Work task:
Lines with the word "PostCreate" in them must be copied from the records below.
Data for this task START
(** Where an entry of the store comes from. *)
Lemma serve_provenance env rs :
  forall videos id job,
    videos !! id = None ->
    serve env videos rs !! id = Some job ->
    exists random1 random2,
      In (PostCreate (Some id) random1 random2 (startTime job)) rs
      /\ delay job = random_delay (MIN_DELAY env) (MAX_DELAY env) random1
      /\ (status job = random_status (ERROR_RATE env) random2
          \/ (random_status (ERROR_RATE env) random2 = pending
              /\ status job = completed)).
Proof.
  induction rs as [|r rs IH]; intros videos id job Hn Hj.
  - simpl in Hj. congruence.
  - change (serve env (fst (handle env videos r)) rs !! id = Some job) in Hj.
    destruct (fst (handle env videos r) !! id) as [job0|] eqn:H0.
    + destruct (handle_new _ _ _ _ _ Hn H0) as (r1 & r2 & now & -> & Hjob0).
      destruct (serve_entry env _ rs id job0 H0) as (j' & Hj' & Hst & Hd & Hs).
      rewrite Hj in Hj'. inversion Hj'; subst j'. subst job0.
      cbn [startTime delay status] in Hst, Hd, Hs.
      exists r1, r2. rewrite Hst. split; [left; reflexivity|].
      split; [exact Hd | exact Hs].
    + destruct (IH _ _ _ H0 Hj) as (r1 & r2 & Hin & Hd & Hs).
      exists r1, r2. split; [right; exact Hin|]. split; [exact Hd | exact Hs].
Qed.

(** X4 (where the entries come from).  In every store the server reaches
    from the empty one by requests whose [videoID] is absent or a text: a
    key is non-empty and not the name of a property of [Object.prototype];
    and every entry was written by one of the POST /create requests for its
    key, its start time being that request's clock reading, its delay the
    value line 68 computed from that request's first random draw, and its
    status the one line 69 computed from the second draw, or 'completed'
    when that one was 'pending'. *)
Theorem reachable_store_plain env rs id job :
  serve env ∅ rs !! id = Some job ->
  id <> ""%string /\ ~ In id Object_prototype
  /\ exists random1 random2,
       In (PostCreate (Some id) random1 random2 (startTime job)) rs
       /\ delay job = random_delay (MIN_DELAY env) (MAX_DELAY env) random1
       /\ (status job = random_status (ERROR_RATE env) random2
           \/ (random_status (ERROR_RATE env) random2 = pending
               /\ status job = completed)).
Proof.
  intros Hj.
  destruct (plain_store_serve env ∅ rs plain_store_empty id job Hj) as (Ht & Hp).
  split; [intros ->; discriminate Ht|]. split.
  - intros Hin. apply prototype_name_spec in Hin. congruence.
  - apply (serve_provenance env rs ∅ id job); [apply lookup_empty | exact Hj].
Qed.

Lemma reachable_store_plain_witness :
  "t1"%string <> ""%string /\ ~ In "t1"%string Object_prototype
  /\ exists random1 random2,
       In (PostCreate (Some "t1"%string) random1 random2 100) demo_history
       /\ JS.VNumber 27500
          = random_delay (MIN_DELAY default_env) (MAX_DELAY default_env) random1
       /\ (pending = random_status (ERROR_RATE default_env) random2
           \/ (random_status (ERROR_RATE default_env) random2 = pending
               /\ pending = completed)).
Proof.
  refine (reachable_store_plain default_env demo_history "t1"%string demo_job _).
  vm_compute. reflexivity.
Defined.

Lemma getStatus_404_unchanged videos videoID now e :
  snd (getStatus videos videoID now) = Json404 e ->
  fst (getStatus videos videoID now) = videos.
Proof.
  unfold getStatus. destruct videoID as [k|]; [|reflexivity].
  destruct (JS.truthy (JS.VString k)); cbn [negb]; [|reflexivity].
  destruct (get videos k) as [video| |]; cbn [fst snd]; try reflexivity.
  destruct (due video now); cbn [fst snd]; [discriminate | reflexivity].
Qed.

Lemma getStatus_unknown videos id now :
  videos !! id = None -> ~ In id Object_prototype ->
  getStatus videos (Some id) now = (videos, Json404 "Video not found").
Proof.
  intros Hn Hp. unfold getStatus.
  destruct (JS.truthy (JS.VString id)); cbn [negb]; [|reflexivity].
  unfold get. rewrite Hn.
  destruct (existsb (String.eqb id) Object_prototype) eqn:He; [|reflexivity].
  apply prototype_name_spec in He. contradiction.
Qed.

(** X5 (GET /status keeps the keys).  GET /status never adds or removes an
    entry; when it answers 404 the store is returned as it was; and it
    answers 404 for every id that is neither in the store nor the name of a
    property of [Object.prototype]. *)
Theorem getStatus_keeps_keys videos videoID now :
  dom (fst (getStatus videos videoID now)) = dom videos
  /\ (forall e, snd (getStatus videos videoID now) = Json404 e ->
        fst (getStatus videos videoID now) = videos)
  /\ (forall id, videoID = Some id -> videos !! id = None ->
        ~ In id Object_prototype ->
        getStatus videos videoID now = (videos, Json404 "Video not found")).
Proof.
  split; [|split].
  - unfold getStatus. destruct videoID as [k|]; [|reflexivity].
    destruct (JS.truthy (JS.VString k)); cbn [negb]; [|reflexivity].
    destruct (get videos k) as [video| |] eqn:Hg; cbn [fst]; try reflexivity.
    destruct (due video now); cbn [fst]; [|reflexivity].
    apply get_own_inv in Hg. rewrite dom_insert_L.
    assert (Hin : k ∈ dom videos) by (apply elem_of_dom; eauto).
    apply set_eq. intros x. rewrite elem_of_union, elem_of_singleton.
    split; [intros [->|Hx]; assumption | auto].
  - intros e. apply getStatus_404_unchanged.
  - intros id -> Hn Hp. now apply getStatus_unknown.
Qed.

Lemma getStatus_keeps_keys_witness :
  getStatus (serve default_env ∅ demo_history) (Some "nope"%string) 5
  = (serve default_env ∅ demo_history, Json404 "Video not found").
Proof.
  refine (proj2 (proj2 (getStatus_keeps_keys (serve default_env ∅ demo_history)
                          (Some "nope"%string) 5)) "nope"%string eq_refl _ _).
  - vm_compute. reflexivity.
  - cbn [In Object_prototype]. intros H.
    repeat (destruct H as [H|H]; [discriminate H|]). exact H.
Defined.

(** X6 (names of [Object.prototype]).  [videos] is a plain object, so for
    an id such as "constructor" or "toString" the read [videos[videoID]]
    finds the inherited property: in every store the server reaches,
    POST /create answers 400 'already exists' although no such job was
    created, and GET /status answers 200 with an undefined result instead
    of 404; the store is unchanged by both. *)
Theorem prototype_names_shadowed env rs id random1 random2 now :
  In id Object_prototype ->
  create env (serve env ∅ rs) (Some id) random1 random2 now
  = (serve env ∅ rs,
     Json400 (String.append "VideoID '"
                (String.append id "' already exists. Please choose a different ID.")))
  /\ getStatus (serve env ∅ rs) (Some id) now
     = (serve env ∅ rs, JsonResult JS.VUndefined).
Proof.
  intros Hin.
  pose proof (prototype_name_truthy id Hin) as Ht.
  assert (Hg : get (serve env ∅ rs) id = Inherited).
  { unfold get. destruct (serve env ∅ rs !! id) as [job|] eqn:Hj.
    - destruct (reachable_store_plain_aux env rs id job Hj Hin).
    - apply prototype_name_spec in Hin. now rewrite Hin. }
  unfold create, getStatus. rewrite Ht, Hg. cbn [negb]. split; reflexivity.
Qed.

Lemma prototype_names_shadowed_witness :
  getStatus (serve default_env ∅ demo_history) (Some "toString"%string) 5
  = (serve default_env ∅ demo_history, JsonResult JS.VUndefined).
Proof.
  refine (proj2 (prototype_names_shadowed default_env demo_history
                   "toString"%string 0 0 5 _)).
  cbn [In Object_prototype]. do 6 right. left. reflexivity.
Defined.



(** X8 (a draw within the error rate).  When [ERROR_RATE] reads as the
    number [p] and the second result of [Math.random()] does not exceed [p]
    (every result, when [p >= 1]), a job that POST /create has created is
    stored in status 'error', stays exactly as stored, and GET /status
    answers 'error' for it at every later time, whatever requests come in
    between. *)
Theorem draw_within_rate_is_error env videos id message random1 random2 now (p : Q) :
  snd (create env videos (Some id) random1 random2 now) = JsonCreated id message ->
  JS.ToNumber (ERROR_RATE env) = Some p -> (random2 <= p)%Q ->
  forall rs now',
    serve env (fst (create env videos (Some id) random1 random2 now)) rs !! id
    = Some {| startTime := now;
              delay := random_delay (MIN_DELAY env) (MAX_DELAY env) random1;
              status := error |}
    /\ snd (getStatus
              (serve env (fst (create env videos (Some id) random1 random2 now)) rs)
              (Some id) now')
       = JsonResult (JS.VString "error").
Proof.
  intros Hc Hp Hle rs now'.
  destruct (create_success _ _ _ _ _ _ _ _ Hc) as (_ & Ht & _ & Hs).
  assert (Herr : random_status (ERROR_RATE env) random2 = error).
  { unfold random_status. rewrite gt_number, Hp.
    apply Qle_bool_iff in Hle. now rewrite Hle. }
  rewrite Hs, Herr.
  set (job := {| startTime := now; delay := _; status := error |}).
  assert (Hkeep : serve env (<[id := job]> videos) rs !! id = Some job).
  { apply serve_settled; [apply lookup_insert_eq | discriminate]. }
  split; [exact Hkeep|].
  rewrite (getStatus_own _ _ _ now' Hkeep Ht).
  unfold due. cbn [status job]. rewrite andb_false_r. reflexivity.
Qed.

Lemma draw_within_rate_is_error_witness :
  snd (getStatus
         (serve sure_error_env
            (fst (create sure_error_env ∅ (Some "t1"%string) (1 # 2) (9 # 10) 100))
            [GetStatus (Some "t1"%string) 99000])
         (Some "t1"%string) 99999)
  = JsonResult (JS.VString "error").
Proof.
  refine (proj2 (draw_within_rate_is_error sure_error_env ∅ "t1"%string
                   "Video translation added. Check status using /status?videoID=t1"%string
                   (1 # 2) (9 # 10) 100 1%Q _ _ _ _ 99999)).
  - vm_compute. reflexivity.
  - vm_compute. reflexivity.
  - vm_compute. discriminate.
Defined.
Data for this task END
Solved exercise:
      In (PostCreate (Some id) random1 random2 (startTime job)) rs
       In (PostCreate (Some id) random1 random2 (startTime job)) rs
       In (PostCreate (Some "t1"%string) random1 random2 100) demo_history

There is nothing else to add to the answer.